Responding to this, Majumdar says he has had his fair share of death threats over the last 12 years. While it doesn’t bother him much, he admits the effects a writer’s politics can have on their family is enormous, resulting in conversations over whether they should send their daughter to school or home-school her during the furore over staging of one of his plays Djinns of Eidgah in 2019.
What is more dangerous, he says, is the benevolent racism he has experienced while working abroad. It is a violence of its own. “What is hard is that you realise after two or three years in a relationship that the other person is not hearing you. And they don’t want you to argue. Their notion of an Indian is somebody doesn’t argue, somebody who’s spiritual and who always checks in with themselves and is full of wisdom,” he outlines while adding that not everybody is like that.
“This is a problem in many international curations when you start arguing. I suppose that’s the kind of racism that is hard to unpick because that’s the racism of the benevolent which is infinitely more damaging than the racism of a person who is clearly racist.”
Picking up on Majumdar’s thoughts, Feelings posits that perhaps the revolution lies in presenting fables or morals where one puts oneself into a contention around what one wants versus what other people need and want around us. There is a component to this that features and favours us relearning empathy, even if we think we have “enough.” “And I think as an American, I see those morals needing to be retaught to us in certain ways whether you colour it, texturize it or put a different kind of spin on the story. I think the story still needs to be that we as Americans have a reason to take pride in having this lens of focus on our meeting,” he asserts.

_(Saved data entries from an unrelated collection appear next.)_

(* ===== verification/EngineCoerceClaims.v ===== *)
(** * [engine-v2]: coercion of variables and literals is right

    What [coerce_variable] and [bind_variables] return, read from the store they
    write, is what the rules of [EngineCoerceProps.v] say and has the type that
    was asked for; a literal is coerced like a variable with the same value. *)
From Stdlib Require Import ZArith SpecFloat.
From stdpp Require Import pretty.
From S2P Require Import Prelude RustStd Wrapping IdNewtypes EngineCoerce EngineCoerceProps.
Local Open Scope string_scope.
Local Open Scope list_scope.
Local Open Scope nat_scope.

(** ** Reading what was written *)
Fixpoint height (t : InputValue) : nat :=
  match t with
  | IList ts => S (max_list_with height ts)
  | IInputObject ts => S (max_list_with (λ e, height e.2) ts)
  | IMap ts => S (max_list_with (λ e, height e.2) ts)
  | _ => 1
  end.
Lemma height_pos t : 1 ≤ height t.
Proof. destruct t; simpl; lia. Qed.
Lemma max_list_elem {A} (f : A → nat) l x : x ∈ l → f x ≤ max_list_with f l.
Proof. induction 1; simpl; lia. Qed.
Lemma cells_weaken {T} (P Q : nat → T → Prop) ts i : (∀ k t, t ∈ ts → P k t → Q k t) → cells P ts i → cells Q ts i.
Proof. intros H. apply cells_impl, Forall_forall. eauto. Qed.
Lemma cells_length {T X} (l : list X) (R : X → T → Prop) ts i :
  i ≤ length l → cells (λ i t, ∃ x, l !! i = Some x ∧ R x t) ts i → i + length ts ≤ length l.
Proof.
  revert i. induction ts as [|t ts IH]; intros i Hi; [simpl; lia|]. intros [(x & Hx & _) Hc]. apply lookup_lt_Some in Hx. cbn [length].
  specialize (IH (S i) ltac:(lia) Hc). lia.
Qed.
Lemma cells_mapM {T X} (l : list X) (R : X → T → Prop) (f : X → res T) ts i :
  (∀ x t, t ∈ ts → R x t → f x = Ret t) →
  cells (λ i t, ∃ x, l !! i = Some x ∧ R x t) ts i →
  mapM_res (λ i, x ← at_index l i; f x) (seq i (length ts)) = Ret ts ∧ mapM_res f (take (length ts) (drop i l)) = Ret ts.
Proof.
  revert i. induction ts as [|t ts IH]; intros i Hf; [done|]. intros [(x & Hx & HR) Hc].
  destruct (IH (S i) ltac:(set_solver) Hc) as [IH1 IH2]. specialize (Hf x t ltac:(set_solver) HR).
  cbn [seq length mapM_res]. rewrite (at_index_ok _ _ _ Hx). cbn [mbind res_bind]. rewrite Hf, IH1. split; [done|].
  rewrite (drop_S _ _ _ Hx). cbn [take mapM_res]. by rewrite Hf, IH2.
Qed.
(** The same for the entries of an object or a map. *)
Lemma cells_entries {K} schema b s (l : list (K * VariableInputValue)) (f : VariableInputValue → res InputValue) ts i :
  (∀ x t, t ∈ ts → reads schema b s t.2 x → f x = Ret t.2) → i ≤ length l →
  cells (λ i t, ∃ x, l !! i = Some (t.1, x) ∧ reads schema b s t.2 x) ts i →
  (entries ← range_of l (i, i + length ts); mapM_res (λ e, v ← f e.2; Ret (e.1, v)) entries) = Ret ts.
Proof.
  intros Hf Hi Hc. unfold range_of. cbn [fst snd].
  set (R := λ (x : K * VariableInputValue) (t : K * InputValue), x.1 = t.1 ∧ reads schema b s t.2 x.2).
  apply (cells_weaken _ (λ i t, ∃ x, l !! i = Some x ∧ R x t)) in Hc; [|by intros k t _ (x & Hx & Hrx); exists (t.1, x)].
  pose proof (cells_length _ _ _ _ Hi Hc). rewrite decide_True by lia. cbn [mbind res_bind].
  replace (i + length ts - i) with (length ts) by lia. eapply (λ H, proj2 (cells_mapM l R _ ts i H Hc)).
  intros x t Ht [Hx1 Hx2]. rewrite (Hf _ _ Ht Hx2). cbn [mbind res_bind]. rewrite Hx1. by destruct t.
Qed.
Lemma reads_read schema b s t v fuel : reads schema b s t v → height t ≤ fuel → to_input_value schema s fuel v = Ret t.
Proof.
  revert v fuel. induction t as [t Ht|ts IH|ts IH|ts IH] using InputValue_ind'; intros v fuel Hr Hf;
    (assert (1 ≤ fuel) by (etrans; [apply height_pos|exact Hf])); (destruct fuel as [|fuel]; [lia|]);
    try rewrite Forall_forall in IH; simpl in Hf.
  - destruct t; try done; destruct Hr as [(did & -> & Hd)|Hr]; try (by apply at_index_ok); by subst.
  - destruct Hr as [(id & -> & Hd)|(i & -> & Hi & Hc)]; [by apply at_index_ok|]. cbn [to_input_value fst snd].
    replace (i + length ts - i) with (length ts) by lia.
    rewrite (proj1 (cells_mapM (values s) _ (to_input_value schema s fuel) ts i ltac:(intros x t Ht Hx;
      apply (IH t Ht); [exact Hx|pose proof (max_list_elem height ts t Ht); lia]) Hc)). done.
  - destruct Hr as [(id & -> & Hd)|(i & -> & Hi & Hc)]; [by apply at_index_ok|]. cbn [to_input_value].
    apply (cells_entries _ _ _ _ (to_input_value schema s fuel)) in Hc; [|intros x t Ht Hx; apply (IH t Ht); [exact Hx|]|lia].
    2:{ pose proof (max_list_elem (λ e, height e.2) ts t Ht). simpl in *. lia. }
    destruct (range_of _ _) as [es|]; [|done]. cbn [mbind res_bind] in *. by rewrite Hc.
  - destruct Hr as [(id & -> & Hd)|(i & -> & Hi & Hc)]; [by apply at_index_ok|]. cbn [to_input_value].
    apply (cells_entries _ _ _ _ (to_input_value schema s fuel)) in Hc; [|intros x t Ht Hx; apply (IH t Ht); [exact Hx|]|lia].
    2:{ pose proof (max_list_elem (λ e, height e.2) ts t Ht). simpl in *. lia. }
    destruct (range_of _ _) as [es|]; [|done]. cbn [mbind res_bind] in *. by rewrite Hc.
Qed.
Lemma mapM_res_mono {A B} (f g : A → res B) l ys : (∀ x y, f x = Ret y → g x = Ret y) → mapM_res f l = Ret ys → mapM_res g l = Ret ys.
Proof.
  intros H. revert ys. induction l as [|x l IH]; intros ys; [done|]. cbn [mapM_res]. destruct (f x) as [y|] eqn:E; [|done].
  cbn [mbind res_bind]. rewrite (H _ _ E). destruct (mapM_res f l) as [ys'|]; [|done]. by rewrite (IH ys' eq_refl).
Qed.
Lemma to_input_value_fuel schema s fuel fuel' v t :
  fuel ≤ fuel' → to_input_value schema s fuel v = Ret t → to_input_value schema s fuel' v = Ret t.
Proof.
  revert fuel' v t. induction fuel as [|fuel IH]; intros [|fuel'] v t Hf Ht; [done|done|lia|].
  assert (∀ v t, to_input_value schema s fuel v = Ret t → to_input_value schema s fuel' v = Ret t) as Hstep by (intros v' t'; apply IH; lia).
  assert (∀ {K} (l : list (K * VariableInputValue)) ys, mapM_res (λ e, v ← to_input_value schema s fuel e.2; Ret (e.1, v)) l = Ret ys →
    mapM_res (λ e, v ← to_input_value schema s fuel' e.2; Ret (e.1, v)) l = Ret ys) as Hes.
  { intros K l ys. apply mapM_res_mono. intros e y. destruct (to_input_value _ _ fuel _) eqn:E; [|done]. by rewrite (Hstep _ _ E). }
  destruct v; try done; cbn [to_input_value] in *.
  - destruct (range_of _ _) as [es|]; [|done]. cbn [mbind res_bind] in *. destruct (mapM_res _ es) eqn:E in Ht; [|done]. by rewrite (Hes _ _ _ E).
  - destruct (mapM_res _ _) as [ys|] eqn:E in Ht; [|done]. erewrite mapM_res_mono; [exact Ht| |exact E].
    intros i y. cbn beta. destruct (at_index (values s) i); [|done]. apply Hstep.
  - destruct (range_of _ _) as [es|]; [|done]. cbn [mbind res_bind] in *. destruct (mapM_res _ es) eqn:E in Ht; [|done]. by rewrite (Hes _ _ _ E).
Qed.
Lemma all_some_is_Some {A B} (f : A → option B) l : is_Some (all_some (f <$> l)) ↔ Forall (λ x, is_Some (f x)) l.
Proof.
  induction l as [|x l IH]; [split; [constructor|by eexists]|]. rewrite fmap_cons, all_some_cons, Forall_cons, <-IH.
  destruct (f x) as [y|]; cbn [mbind option_bind]; [|split; [by intros []|by intros [[] _]]].
  destruct (all_some _); cbn [mbind option_bind]; split; [by split; eexists|by eexists|by intros []|by intros [_ []]].
Qed.
Lemma fmap_nil_iff {A B} (f : A → B) l : f <$> l = [] ↔ l = [].
Proof. by destruct l. Qed.
Lemma swap_remove_fmap {A B} (f : A → B) key (l : list (string * A)) :
  swap_remove key ((λ e, (e.1, f e.2)) <$> l) = (f <$> (swap_remove key l).1, (λ e, (e.1, f e.2)) <$> (swap_remove key l).2).
Proof.
  unfold swap_remove. rewrite list_find_fmap. cbn [compose fst]. unfold compose. cbn [fst].
  destruct (list_find _ l) as [[i e]|]; [|done]. cbn [fmap option_fmap option_map prod_map fst snd]. f_equal.
  unfold swap_remove_at. rewrite fmap_last, length_fmap. destruct (last l) as [x|]; [|done]. cbn [fmap option_fmap option_map].
  assert (∀ l : list (string * A), removelast ((λ e, (e.1, f e.2)) <$> l) = (λ e, (e.1, f e.2)) <$> removelast l) as Hrl.
  { clear. induction l as [|x [|y l] IH]; [done|done|]. rewrite !fmap_cons in *. cbn [removelast] in *. by rewrite fmap_cons, IH. }
  rewrite Hrl. destruct (decide _); [done|]. by rewrite list_fmap_insert.
Qed.
Lemma swap_remove_subset {A} key (l : list (string * A)) :
  (swap_remove key l).2 ⊆ l ∧ ∀ x, (swap_remove key l).1 = Some x → ∃ e, e ∈ l ∧ e.2 = x.
Proof.
  unfold swap_remove. destruct (list_find _ l) as [[i e]|] eqn:E; [|done]. apply list_find_Some in E as (Hi & _ & _). cbn [fst snd]. split.
  - pose proof (swap_remove_at_perm l i e Hi) as Hp. intros x Hx. rewrite Hp. set_solver.
  - intros x [= <-]. exists e. split; [by eapply list_elem_of_lookup_2|done].
Qed.
Abbreviation Closure := (TypeRecord → list ValuePathSegment → CM VariableInputValues VariableInputValue).
Abbreviation QClosure := (TypeRecord → list ValuePathSegment → CM Binder QueryInputValue).
Lemma input_fields_sim path (c : ConstValue → Closure) (cq : ConstValue → QClosure) defs :
  ∀ entries buffer,
  (∀ e ty path, e ∈ entries → sim is_literal (c e.2 ty path) (cq e.2 ty path)) →
  sim (λ x y, ∃ es, x.1 = (λ e, (e.1, c e.2)) <$> es ∧ y.1 = (λ e, (e.1, cq e.2)) <$> es ∧ y.2 = literal_entry <$> x.2)
    (coerce_input_fields schema location path defs ((λ e, (e.1, c e.2)) <$> entries) buffer)
    (q_coerce_input_fields schema location path defs ((λ e, (e.1, cq e.2)) <$> entries) (literal_entry <$> buffer)).
Proof.
  induction defs as [|[id d] defs IH]; intros entries buffer Hc; cbn [coerce_input_fields q_coerce_input_fields].
  { apply sim_ret. by exists entries. }
  rewrite !swap_remove_fmap. destruct (swap_remove_subset (iv_name d) entries) as [Hsub Hin].
  destruct (swap_remove (iv_name d) entries) as [[v|] es]; cbn [fst snd fmap option_fmap option_map] in *.
  - destruct (Hin v eq_refl) as (e & He & <-). eapply sim_bind; [by apply Hc|]. intros x y ->.
    specialize (IH es (buffer ++ [(id, x)]) ltac:(set_solver)). by rewrite fmap_app in IH.
  - destruct (default_value_id d) as [did|].
    + specialize (IH es (buffer ++ [(id, VIDefaultValue did)]) ltac:(set_solver)). by rewrite fmap_app in IH.
    + destruct (is_required _); [|apply IH; set_solver]. apply sim_lift_bind. intros. apply sim_fail.
Qed.
Lemma input_object_sim o path (c : ConstValue → Closure) (cq : ConstValue → QClosure) entries :
  (∀ e ty path, e ∈ entries → sim is_literal (c e.2 ty path) (cq e.2 ty path)) →
  sim is_literal (coerce_input_object schema location o path ((λ e, (e.1, c e.2)) <$> entries))
    (q_coerce_input_object schema location o path ((λ e, (e.1, cq e.2)) <$> entries)).
Proof.
  intros Hc. unfold coerce_input_object, q_coerce_input_object. apply sim_lift_bind. intros defs.
  eapply sim_bind; [by apply (input_fields_sim _ _ _ _ _ [])|]. intros [rest buf] [rest' buf'] (es & Hr & Hr' & Hb). simpl in Hr, Hr', Hb. subst.
  destruct es as [|e es]; [|apply sim_fail]. eapply sim_bind; [apply append_sim|]. intros ids ? <-. by apply sim_ret.
Qed.
Lemma wrap_in_lists_sim n x : sim is_literal (wrap_in_lists n x) (q_wrap_in_lists n (literal_of x)).
Proof.
  revert x. induction n as [|n IH]; intros x; [by apply sim_ret|]. cbn [wrap_in_lists q_wrap_in_lists].
  eapply sim_bind; [apply push_value_sim|]. intros id ? <-. apply sim_lift_bind. intros ids. apply IH.
Qed.
Lemma named_sim v (c : ConstValue → Closure) (cq : ConstValue → QClosure) entries ty path :
  (∀ e ty path, e ∈ entries → sim is_literal (c e.2 ty path) (cq e.2 ty path)) →
  sim is_literal (coerce_named_type number_text schema location v ((λ e, (e.1, c e.2)) <$> entries) ty path)
    (q_coerce_named_type number_text schema location is_default_value (value_of_const v) ((λ e, (e.1, cq e.2)) <$> entries) ty path).
Proof.
  intros Hc. pose proof (λ id scalar, scalar_sim id scalar path v) as Hscalar. pose proof (λ enum, enum_sim enum path v) as Henum.
  pose proof (λ o, input_object_sim o path c cq entries Hc) as Hobject. unfold coerce_named_type, q_coerce_named_type.
  destruct v; cbn [value_of_const query_value_kind] in *;
    [destruct (is_required _); [apply sim_lift_bind; intros; apply sim_fail|by apply sim_ret]|..];
    (destruct (definition_id ty); try (intros s' vars; by right); apply sim_lift_bind; intros def;
     first [apply Henum|apply Hscalar|apply Hobject|apply sim_fail]).
Qed.
(** A value that is neither a list nor null. *)
Lemma other_sim v cur curq (nested : bool) ty path :
  (∀ ty, sim is_literal (coerce_named_type number_text schema location v cur ty path)
    (q_coerce_named_type number_text schema location is_default_value (value_of_const v) curq ty path)) →
  sim is_literal
    (if negb nested && is_list (wrapping ty) then
       value ← coerce_named_type number_text schema location v cur ty path;
       wrap_in_lists (length (list_wrappings (wrapping ty))) value
     else
       match pop_list_wrapping (wrapping ty) with
       | (None, w) => coerce_named_type number_text schema location v cur (MkType (definition_id ty) w) path
       | (Some list_wrapping, w) =>
           expected ← cm_lift (ty ← type_wrapped_by (MkType (definition_id ty) w) list_wrapping; type_text schema ty);
           cm_fail (MissingList (value_kind v) expected (value_path_to_string path) location)
       end)
    (if negb nested && is_list (wrapping ty) then
       value ← q_coerce_named_type number_text schema location is_default_value (value_of_const v) curq ty path;
       q_wrap_in_lists (length (list_wrappings (wrapping ty))) value
     else
       match pop_list_wrapping (wrapping ty) with
       | (None, w) =>
           q_coerce_named_type number_text schema location is_default_value (value_of_const v) curq (MkType (definition_id ty) w) path
       | (Some list_wrapping, w) =>
           actual ← cm_lift (query_value_kind (value_of_const v));
           expected ← cm_lift (ty ← type_wrapped_by (MkType (definition_id ty) w) list_wrapping; type_text schema ty);
           cm_fail (MissingList actual expected (value_path_to_string path) location)
       end).
Proof.
  intros Hn. destruct (negb nested && is_list (wrapping ty)).
  { eapply sim_bind; [apply Hn|]. intros x ? ->. apply wrap_in_lists_sim. }
  destruct (pop_list_wrapping (wrapping ty)) as [[l|] w]; [|apply Hn].
  assert (query_value_kind (value_of_const v) = Ret (value_kind v)) as -> by (by destruct v).
  change (cm_lift (Ret (value_kind v)) ≫= ?f) with (f (value_kind v)). apply sim_lift_bind. intros. apply sim_fail.
Qed.
Lemma coerce_sim v : ∀ nested ty path,
  sim is_literal (coerce number_text schema location v nested ty path)
    (q_coerce number_text schema location is_default_value (value_of_const v) nested ty path).
Proof.
  induction v as [|n|x|b| |x|items IH|entries IH] using ConstValue_ind'; intros nested ty path;
    cbn [coerce q_coerce value_of_const]; rewrite ?andb_true_r, ?andb_false_r;
    pose proof (λ v ty, named_sim v (λ _ _ _, mret VINull) (λ _ _ _, mret QINull) [] ty path ltac:(intros ? ? ? H; by apply elem_of_nil in H)) as Hn.
  - destruct (pop_list_wrapping (wrapping ty)) as [[[]|] w]; [|by apply sim_ret|apply (Hn CNull)].
    apply sim_lift_bind. intros. apply sim_fail.
  - exact (other_sim (CNumberValue n) [] [] nested ty path (Hn _)).
  - exact (other_sim (CString x) [] [] nested ty path (Hn _)).
  - exact (other_sim (CBoolean b) [] [] nested ty path (Hn _)).
  - exact (other_sim CBinary [] [] nested ty path (Hn _)).
  - exact (other_sim (CEnum x) [] [] nested ty path (Hn _)).
  - destruct (pop_list_wrapping (wrapping ty)) as [[l|] w]; [|apply (Hn (CList items))]. rewrite Forall_forall in IH.
    rewrite length_fmap. destruct l; (eapply sim_bind; [apply reserve_list_sim|]; intros ids ? <-;
      eapply sim_bind; [apply fill_list_sim; intros v idx Hv; by apply (IH v Hv)|]; intros [] [] _; by apply sim_ret).
  - rewrite Forall_forall in IH. rewrite <-list_fmap_compose.
    refine (other_sim (CObject entries) _ _ nested ty path (λ ty, named_sim (CObject entries)
      (λ v ty path, coerce number_text schema location v false ty path)
      (λ v ty path, q_coerce number_text schema location is_default_value (value_of_const v) false ty path) entries ty path _)).
    intros e ty' path' He. by apply (IH e He).
Qed.
End literals.
(** * Range-addressed text editing in typora-copilot

    A shallow embedding of [sliceTextByRange] and [replaceTextByRange]
    from [src/utils/tools.ts], together with the JavaScript built-ins
    they call ([String.prototype.split], [String.prototype.slice],
    [Array.prototype.slice], [Array.prototype.join] and indexed array
    access), and the properties the specification states about them.
    The helpers [omit] and [css] of the same file follow, with what the
    code of each guarantees.  The remaining functions of the repository
    act on the host's global object and on the DOM and are not modelled.

    A JavaScript string is a finite sequence of code units.  Nothing
    below depends on the width of a code unit, so a code unit is an
    [ascii] and a string is a [list ascii]; literals are written with
    [js].  Line and character indices are integers ([Z]): the source
    types them as [number] and the built-ins give a meaning to negative
    ones, which the model keeps. *)

From Stdlib Require Import String Ascii List ZArith Lia Bool Permutation.
Import ListNotations.

Set Implicit Arguments.

(** ** Strings *)

Definition jsstring := list ascii.

Definition js (s : string) : jsstring := list_ascii_of_string s.

Definition LF : ascii := "010"%char.
Definition CR : ascii := "013"%char.

(** ** Completions: a call returns a value or throws *)

Inductive JsError : Type :=
| TypeError.

Inductive completion (A : Type) : Type :=
| Ok (a : A)
| Throw (e : JsError).

Arguments Ok {A} a.
Arguments Throw {A} e.

Definition bind {A B : Type} (c : completion A) (k : A -> completion B)
  : completion B :=
  match c with
  | Ok a => k a
  | Throw e => Throw e
  end.

Notation "x <- c ;; k" := (bind c (fun x => k))
  (at level 61, c at next level, right associativity).

Definition throws {A : Type} (c : completion A) : bool :=
  match c with
  | Ok _ => false
  | Throw _ => true
  end.

(** ** The built-ins *)

Module Builtin.

(** [relativeIndex len i]: how [slice] reads an index argument.  A
    negative index counts from the end; the result is clamped to
    [0 .. len]. *)
Definition relativeIndex (len i : Z) : Z :=
  if (i <? 0)%Z then Z.max (len + i) 0 else Z.min i len.

(** [String.prototype.slice(from, to)] and [Array.prototype.slice(from, to)];
    [to = None] is the omitted second argument. *)
Definition slice {A : Type} (l : list A) (from : Z) (to : option Z) : list A :=
  let len := Z.of_nat (length l) in
  let k := relativeIndex len from in
  let final := match to with
               | None => len
               | Some e => relativeIndex len e
               end in
  firstn (Z.to_nat (final - k)) (skipn (Z.to_nat k) l).

(** [a[i]]: the element, or [undefined] ([None]) when [i] is not the
    index of an element. *)
Definition index {A : Type} (l : list A) (i : Z) : option A :=
  if (i <? 0)%Z then None else nth_error l (Z.to_nat i).

(** [undefined.slice(...)] throws; this is the only way the two
    functions can fail. *)
Definition deref {A : Type} (o : option A) : completion A :=
  match o with
  | Some a => Ok a
  | None => Throw TypeError
  end.

(** [Array.prototype.join(sep)] on an array of strings. *)
Fixpoint join (rows : list jsstring) (sep : jsstring) : jsstring :=
  match rows with
  | [] => []
  | r :: rest =>
      match rest with
      | [] => r
      | _ :: _ => r ++ sep ++ join rest sep
      end
  end.

(** [startsWith sep s]: [sep] occurs in [s] at position 0. *)
Fixpoint startsWith (sep s : jsstring) : bool :=
  match sep, s with
  | [], _ => true
  | _ :: _, [] => false
  | a :: sep', b :: s' => Ascii.eqb a b && startsWith sep' s'
  end.

(** The scan of [String.prototype.split] for a non-empty separator.
    [row] is the text read since the last separator; [skip] counts the
    code units of a separator just matched that are still to be passed
    over.  The leftmost occurrence wins and the search resumes after
    it. *)
Fixpoint splitFrom (sep : jsstring) (skip : nat) (row : jsstring)
                   (s : jsstring) : list jsstring :=
  match s with
  | [] => [row]
  | c :: s' =>
      match skip with
      | S k => splitFrom sep k row s'
      | O =>
          if startsWith sep s
          then row :: splitFrom sep (length sep - 1) [] s'
          else splitFrom sep 0 (row ++ [c]) s'
      end
  end.

(** [String.prototype.split(sep)] with a string separator and no limit.
    An empty separator splits into single code units, and the empty
    string then gives the empty array. *)
Definition split (s sep : jsstring) : list jsstring :=
  match sep with
  | [] => map (fun c => [c]) s
  | _ :: _ => splitFrom sep 0 [] s
  end.

End Builtin.

Import Builtin.

(** ** Positions and ranges *)

Record Position : Type := mkPosition {
  line : Z;
  character : Z
}.

Record Range : Type := mkRange {
  start : Position;
  end_ : Position
}.

(** The value [sliceTextByRange] returns: a string, or an array of rows
    when [returnRows] is true. *)
Inductive Sliced : Type :=
| Str (s : jsstring)
| Rows (rs : list jsstring).

(** ** The two functions of [src/utils/tools.ts] *)

(** An omitted (or [undefined]) argument is [None]. *)
Definition orDefault {A : Type} (d : A) (o : option A) : A :=
  match o with
  | Some a => a
  | None => d
  end.

Definition defaultEol : jsstring := [LF].

Definition sliceTextByRange (text : jsstring) (range : Range)
    (eol : option jsstring) (returnRows : option bool)
  : completion Sliced :=
  let eol := orDefault defaultEol eol in
  let returnRows := orDefault false returnRows in
  let lines := split text eol in
  startRow <- deref (index lines (line (start range))) ;;
  let startLine := slice startRow (character (start range)) None in
  if (line (start range) =? line (end_ range))%Z
  then Ok (if returnRows then Rows [startLine] else Str startLine)
  else
    endRow <- deref (index lines (line (end_ range))) ;;
    let endLine := slice endRow 0 (Some (character (end_ range))) in
    let middle :=
      slice lines (line (start range) + 1) (Some (line (end_ range))) in
    if returnRows
    then Ok (Rows (startLine :: middle ++ [endLine]))
    else Ok (Str (join (startLine :: middle ++ [endLine]) eol)).
(** C5: when the compressor-options flag is set and the superblock passes
    its checks, (1) a gzip archive whose 8-byte options block has a window
    size other than 15 or a strategy bitmap other than the default is
    opened, as far as the rest of the archive loads, with the reader
    returned together with [ErrOptions]; (2) an XZ archive whose options
    block has a filter bit set is refused with the XZ-filters error and no
    reader. *)
Theorem open_compressor_options :
  forall (FileFS : Type)
         (loadTables : list byte -> superblock.t -> compression.Decompressor ->
                       outcome (list Z * list Z * FileFS))
         (gz xz : list byte) (frags ids : list Z) (rootFS : FileFS),
    passesSuperblockChecks gz ->
    SuperblockFlags.compressorOptions (GetFlags (superblockOf gz)) = true ->
    superblock.CompressionType (superblockOf gz) = GzipCompression ->
    (8 <= length (optionsOf gz))%nat ->
    gzipWindow (optionsOf gz) <> 15
      \/ compression.defaultStrategies (gzipStrategies (optionsOf gz)) = false ->
    loadTables (sectionOf gz) (superblockOf gz)
      (compression.DGzip
         (compression.Gzip.mk (le (field 0 4 (optionsOf gz)))
            (negb (gzipWindow (optionsOf gz) =? 15))
            (negb (compression.defaultStrategies (gzipStrategies (optionsOf gz))))))
      = Ret (frags, ids, rootFS) ->
    passesSuperblockChecks xz ->
    SuperblockFlags.compressorOptions (GetFlags (superblockOf xz)) = true ->
    superblock.CompressionType (superblockOf xz) = XzCompression ->
    (8 <= length (optionsOf xz))%nat ->
    xzFilters (optionsOf xz) <> 0 ->
    (exists rdr,
       NewSquashfsReader loadTables gz = Ret (rdr, Some ErrOptions)
       /\ root rdr = rootFS
       /\ exists g, decompressor rdr = compression.DGzip g)
    /\ NewSquashfsReader loadTables xz = Fail errXzFilters.
Proof.
  intros FileFS loadTables gz xz frags ids rootFS
         Hchk Hfl Hct Hlen Hopt Hload Hchk' Hfl' Hct' Hlen' Hfilt.
  split.
  - rewrite (NewSquashfsReader_checked loadTables gz Hchk). cbn zeta.
    unfold selectDecompressor. rewrite Hfl, Hct. cbn [Z.eqb GzipCompression Pos.eqb].
    unfold compression.NewGzipCompressorWithOptions.
    rewrite readFull_enough by lia. cbn [bind].
    rewrite !field_firstn by lia.
    fold (gzipWindow (optionsOf gz)) (gzipStrategies (optionsOf gz)).
    cbn [compression.Gzip.HasCustomWindow compression.Gzip.HasStrategies].
    rewrite Hload. cbn [bind fst snd].
    assert (Hb : negb (gzipWindow (optionsOf gz) =? 15)
                 || negb (compression.defaultStrategies
                            (gzipStrategies (optionsOf gz))) = true).
    { destruct Hopt as [Hw|Hs].
      - destruct (Z.eqb_spec (gzipWindow (optionsOf gz)) 15); [contradiction|reflexivity].
      - rewrite Hs. apply orb_true_r. }
    rewrite Hb. eexists. split; [reflexivity|]. split; [reflexivity|].
    eexists. reflexivity.
  - rewrite (NewSquashfsReader_checked loadTables xz Hchk'). cbn zeta.
    unfold selectDecompressor. rewrite Hfl', Hct'.
    cbn [Z.eqb GzipCompression XzCompression Pos.eqb].
    unfold compression.NewXzCompressorWithOptions.
    rewrite readFull_enough by lia. cbn [bind].
    rewrite !field_firstn by lia. fold (xzFilters (optionsOf xz)).
    cbn [compression.Xz.HasFilters].
    destruct (Z.eqb_spec (xzFilters (optionsOf xz)) 0); [contradiction|].
    reflexivity.
Qed.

It’s one of the things Feelings is concerned about articulating through writing in a post-COVID world. “I spoke with one of my colleagues about figuring out levels of abstraction. Am I going to talk about COVID whenever we’re able to get back into the theatre space? Am I going to talk about it as a direct correlation to what has happened in my locality? Am I going to abstract it in some way so that we’re talking about COVID, but there’s something little bit tingly about the fact that we’re putting the parallel experiences together really close by? Or am I going to abstract it to the point of where we’re just talking about large shapes and sounds? Is it going to be like children’s theatre? What’s healthy?” he ponders. What is helpful right now for the audience, he says, is the crucial question.